#### EXERCISE AIM
Check each line of the data below for the word "SwitchToQueue", then extract the ones that have it.

#### SOURCE MATERIAL
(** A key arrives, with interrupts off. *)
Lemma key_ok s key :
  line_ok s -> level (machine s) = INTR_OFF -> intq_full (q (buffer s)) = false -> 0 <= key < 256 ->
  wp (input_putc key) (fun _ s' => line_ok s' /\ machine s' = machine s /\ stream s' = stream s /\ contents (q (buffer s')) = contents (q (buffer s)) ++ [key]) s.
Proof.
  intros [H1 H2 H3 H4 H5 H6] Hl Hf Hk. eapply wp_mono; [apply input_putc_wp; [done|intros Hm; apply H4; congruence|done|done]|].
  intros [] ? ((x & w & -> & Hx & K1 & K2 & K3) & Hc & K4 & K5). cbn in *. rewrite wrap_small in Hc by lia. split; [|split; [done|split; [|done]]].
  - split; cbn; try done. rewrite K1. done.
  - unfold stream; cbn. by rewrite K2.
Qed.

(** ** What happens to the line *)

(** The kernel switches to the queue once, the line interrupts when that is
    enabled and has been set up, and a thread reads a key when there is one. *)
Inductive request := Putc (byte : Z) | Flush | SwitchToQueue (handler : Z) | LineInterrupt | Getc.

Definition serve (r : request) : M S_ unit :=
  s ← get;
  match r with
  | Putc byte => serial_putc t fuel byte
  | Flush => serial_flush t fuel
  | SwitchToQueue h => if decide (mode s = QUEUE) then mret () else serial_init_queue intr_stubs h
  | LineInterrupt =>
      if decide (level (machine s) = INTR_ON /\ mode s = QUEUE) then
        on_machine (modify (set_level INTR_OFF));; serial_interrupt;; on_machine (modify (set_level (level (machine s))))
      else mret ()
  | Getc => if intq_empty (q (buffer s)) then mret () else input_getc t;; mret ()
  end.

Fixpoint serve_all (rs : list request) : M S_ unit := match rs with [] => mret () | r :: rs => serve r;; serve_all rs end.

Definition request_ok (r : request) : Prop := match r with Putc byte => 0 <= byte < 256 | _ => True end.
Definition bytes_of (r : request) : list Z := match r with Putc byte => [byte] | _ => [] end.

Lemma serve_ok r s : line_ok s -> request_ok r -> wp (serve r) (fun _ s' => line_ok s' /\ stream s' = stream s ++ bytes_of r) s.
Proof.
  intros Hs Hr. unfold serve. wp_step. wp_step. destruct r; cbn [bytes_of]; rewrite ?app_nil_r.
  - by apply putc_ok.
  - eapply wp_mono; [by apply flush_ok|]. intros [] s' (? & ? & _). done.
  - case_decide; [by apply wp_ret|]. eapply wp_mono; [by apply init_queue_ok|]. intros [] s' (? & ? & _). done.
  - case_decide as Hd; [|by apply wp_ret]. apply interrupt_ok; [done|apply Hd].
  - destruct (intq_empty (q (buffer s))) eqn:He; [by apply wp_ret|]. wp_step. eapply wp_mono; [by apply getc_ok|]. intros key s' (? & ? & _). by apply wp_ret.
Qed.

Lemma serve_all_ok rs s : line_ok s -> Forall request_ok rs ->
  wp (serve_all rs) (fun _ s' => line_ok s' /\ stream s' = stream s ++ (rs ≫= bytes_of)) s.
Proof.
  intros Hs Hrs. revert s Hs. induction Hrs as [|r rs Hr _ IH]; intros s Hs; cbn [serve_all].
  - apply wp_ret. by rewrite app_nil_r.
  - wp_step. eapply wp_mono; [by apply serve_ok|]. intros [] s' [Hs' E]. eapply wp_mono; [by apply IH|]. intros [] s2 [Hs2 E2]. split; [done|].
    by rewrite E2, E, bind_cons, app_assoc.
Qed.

#### RESPONSE
Inductive request := Putc (byte : Z) | Flush | SwitchToQueue (handler : Z) | LineInterrupt | Getc.
  | SwitchToQueue h => if decide (mode s = QUEUE) then mret () else serial_init_queue intr_stubs h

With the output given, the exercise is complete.